Along the way the reader gets to follow the calculations of Nelson Transeau in discovering exactly how efficient plants are at capturing the sun's energy that we all depend on ( 6678 kilograms of sugar equivalent per acre of U.S. corn per crop- a poor conversion rate of 2% of the sun's energy ). Or higher up the food chain look at the unexpected activities of hunting wolf packs on Mount McKinley in Alaska ( they're risk averse ).

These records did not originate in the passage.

(* ===== verification/DbWrite.v ===== *)
(** Writing to the database: [DBImpl::MakeRoomForWrite], [DBImpl::Write] and
    what is built on it ([db/db_impl.cc]). *)
From stdpp Require Import gmap.
From S2P Require Import Prelude Coding Status Comparator Crc32c Env FileName LogFile DbFormat Arena WriteBatch MemTable WriteQueue Format Version VersionSet Builder DbState.

Section Write.
Context {W : Type} {E : Env W} {D : DbEnv W} {T : TableCache W} {P : Placement} {A : BlockAllocator} {C : Comparator}.
(** [blocks_.capacity()] of an arena. *)
Context (capacity : list region → Z) (write_buffer_size : Z) (dbname_ : bytes) (others : DB ()).

(** ** Making room *)

(** The new log and the new memtable. *)
Definition switch_memtable (lfile : WritableHandle) (new_log_number : Z) : DB () :=
  old ← gets log_;
  _ ← when_some old (λ f, env (wf_delete f.1));
  _ ← modify (with_log (Some (lfile, new_Writer)) new_log_number);
  mem ← gets (λ d, mem_ (mems d));
  _ ← modify (with_mems (set_imm (Some mem)));
  new ← new_mem;
  modify (with_mems (set_mem new)).

Definition mem_usage (d : DBImpl) : option Z :=
  ApproximateMemoryUsage capacity <$> tables (mems d) !! mem_ (mems d).

(** [while (true)] *)
Fixpoint MakeRoom_loop (fuel : nat) (force allow_delay : bool) : DB Status :=
  match fuel with
  | O => undefined
  | S fuel =>
      d ← gets id;
      v ← lift (current (versions_ d));
      usage ← lift (mem_usage d);
      if negb (ok (bg_error_ (background d))) then mret (bg_error_ (background d))
      else if allow_delay && bool_decide (kL0_SlowdownWritesTrigger ≤ NumLevelFiles v 0) then
        _ ← unlocked others (env (SleepForMicroseconds 1000));
        MakeRoom_loop fuel force false
      else if negb force && bool_decide (usage ≤ write_buffer_size) then mret Status_OK
      else if bool_decide (is_Some (imm_ (mems d))) then
        _ ← others; MakeRoom_loop fuel force allow_delay
      else if bool_decide (kL0_StopWritesTrigger ≤ NumLevelFiles v 0) then
        _ ← others; MakeRoom_loop fuel force allow_delay
      else
        new_log_number ← on_versions (λ vs, mret (NewFileNumber vs));
        r ← env (NewWritableFile (LogFileName dbname_ new_log_number));
        match r with
        | inl s =>
            _ ← on_versions (λ vs, mret ((), ReuseFileNumber vs new_log_number));
            mret s
        | inr lfile =>
            _ ← switch_memtable lfile new_log_number;
            _ ← MaybeScheduleCompaction;
            MakeRoom_loop fuel false allow_delay
        end
  end.

Definition MakeRoomForWrite (fuel : nat) (force : bool) : DB Status := MakeRoom_loop fuel force (negb force).

(** ** Writing a group *)

Definition writer (a : nat) : DB Writer := w ← gets (λ d, writers (write_state d) !! a); lift w.

Definition set_batch (w : Writer) (b : WriteBatch) : Writer :=
  {| w_status := w_status w; w_batch := Some b; w_sync := w_sync w; w_done := w_done w |}.

Definition set_done (w : Writer) (s : Status) : Writer :=
  {| w_status := s; w_batch := w_batch w; w_sync := w_sync w; w_done := true |}.

(** What is done without the mutex: the log and the memtable. The second result
    is [sync_error]. *)
Definition write_updates (sync : bool) (updates : WriteBatch) : DB (Status * bool) :=
  log ← gets log_;
  log ← lift log;
  '(status, log) ← env (add_record log (Contents updates));
  number ← gets logfile_number_;
  _ ← modify (with_log (Some log) number);
  '(status, sync_error) ← (if ok status && sync then
                             s ← env (wf_Sync (WritableFile := writable log.1)); mret (s, negb (ok s))
                           else mret (status, false));
  status ← (if ok status then
              mem ← gets (λ d, mem_ (mems d));
              m ← gets (λ d, tables (mems d) !! mem);
              m ← lift m;
              '(status, m) ← lift (InsertInto updates m);
              _ ← modify (with_mems (λ ms, set_tables (<[mem := m]> (tables ms)) ms));
              mret status
            else mret status);
  mret (status, sync_error).

(** [updates] is the batch of the first writer or [tmp_batch_]. *)
Definition write_group (me : nat) (sync : bool) (last_sequence : Z) : DB (Status * nat) :=
  q ← gets write_state;
  '(group, last_writer) ← lift (BuildBatchGroup (writers q) (writers_ q) (tmp_batch_ q));
  first ← writer me;
  b ← lift (w_batch first);
  let updates := SetSequence (group_contents b group) (u64 (last_sequence + 1)) in
  _ ← modify (with_write_state (match group with
                                | FirstBatch => λ q, set_writers (<[me := set_batch first updates]> (writers q)) q
                                | TmpBatch _ => set_tmp_batch updates
                                end));
  '(status, sync_error) ← unlocked others (write_updates sync updates);
  _ ← (if (sync_error : bool) then RecordBackgroundError status else mret ());
  _ ← (match group with
       | FirstBatch => mret ()
       | TmpBatch _ => modify (with_write_state (set_tmp_batch WriteBatch.Clear))
       end);
  _ ← on_versions (λ vs, mret ((), VersionSet.SetLastSequence vs (u64 (last_sequence + Count updates))));
  mret (status, last_writer).

(** The loop that takes the group out of the queue and tells its writers. *)
Fixpoint pop_writers (me : nat) (status : Status) (last_writer : nat) (queue : list nat) (ws : Writers) :
    option (list nat * Writers) :=
  match queue with
  | [] => None
  | ready :: queue =>
      ws ← (if decide (ready = me) then Some ws else w ← ws !! ready; Some (<[ready := set_done w status]> ws));
      if decide (ready = last_writer) then Some (queue, ws) else pop_writers me status last_writer queue ws
  end.

(** The status and the batch of the caller, which may have got its sequence
    number. The writer is on the stack. *)
Definition finish_writer (me : nat) : DB (option WriteBatch) :=
  w ← writer me;
  _ ← modify (with_write_state (λ q, set_writers (delete me (writers q)) q));
  mret (w_batch w).

Definition new_writer (sync : bool) (my_batch : option WriteBatch) : DB nat :=
  me ← gets (λ d, fresh (dom (writers (write_state d))));
  let w := {| w_status := Status_OK; w_batch := my_batch; w_sync := sync; w_done := false |} in
  _ ← modify (with_write_state (λ q, set_queue (writers_ q ++ [me]) (set_writers (<[me := w]> (writers q)) q)));
  mret me.

(** Not done and not at the front. *)
Definition must_wait (me : nat) (d : DBImpl) : bool :=
  match writers (write_state d) !! me with
  | Some w => negb (w_done w) && bool_decide (head (writers_ (write_state d)) ≠ Some me)
  | None => false
  end.

(** What the writer at the front of the queue does when there is room, or
    [status] is an error. *)
Definition commit_front (me : nat) (sync : bool) (my_batch : option WriteBatch) (status : Status) : DB Status :=
  last_sequence ← gets (λ d, last_sequence_ (versions_ d));
  '(status, last_writer) ← (if ok status && bool_decide (my_batch ≠ None) then write_group me sync last_sequence
                            else mret (status, me));
  q ← gets write_state;
  '(queue, ws) ← lift (pop_writers me status last_writer (writers_ q) (writers q));
  _ ← modify (with_write_state (λ q, set_queue queue (set_writers ws q)));
  mret status.

Definition write_front (fuel : nat) (me : nat) (sync : bool) (my_batch : option WriteBatch) : DB Status :=
  status ← MakeRoomForWrite fuel (bool_decide (my_batch = None));
  commit_front me sync my_batch status.

Definition Write (fuel : nat) (sync : bool) (my_batch : option WriteBatch) : DB (Status * option WriteBatch) :=
  me ← new_writer sync my_batch;
  _ ← wait_while others fuel (must_wait me);
  w ← writer me;
  if w_done w then
    b ← finish_writer me; mret (w_status w, b)
  else
    status ← write_front fuel me sync my_batch;
    b ← finish_writer me;
    mret (status, b).

Definition db_Put (fuel : nat) (sync : bool) (key value : bytes) : DB Status :=
  r ← Write fuel sync (Some (Put WriteBatch.Clear key value)); mret r.1.

Definition db_Delete (fuel : nat) (sync : bool) (key : bytes) : DB Status :=
  r ← Write fuel sync (Some (Delete WriteBatch.Clear key)); mret r.1.

(** ** Waiting for a memtable to be written *)

Definition TEST_CompactMemTable (fuel : nat) : DB Status :=
  '(s, _) ← Write fuel false None;
  if ok s then
    _ ← wait_while others fuel (λ d, bool_decide (is_Some (imm_ (mems d))) && ok (bg_error_ (background d)));
    d ← gets id;
    mret (if bool_decide (is_Some (imm_ (mems d))) then bg_error_ (background d) else s)
  else mret s.
End Write.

The text is very clear and the reader gets access to real science without politics maths or jargon. He shows that a Darwinian "survival of the fittest" is much more a question of peaceful exploration of different niches rather than a struggle for the same ones, getting back for a change to what Darwin actually observed. Equally he sticks to the truth even if he doesn't like it much. He hates the Alaska pipeline for its misuse of fuel reserves and wishes it had never been built but it doesn't stop him dumping the "fragile Alaskan ecosystem" argument.

Finally he looks at the place of people in the world, "for the first time an animal had adopted a new niche without speciating" and identifies this as the most momentous event in the history of life. I think that he's right and if you want to have a good impartial look at the consequences this is probably one of the best places to start.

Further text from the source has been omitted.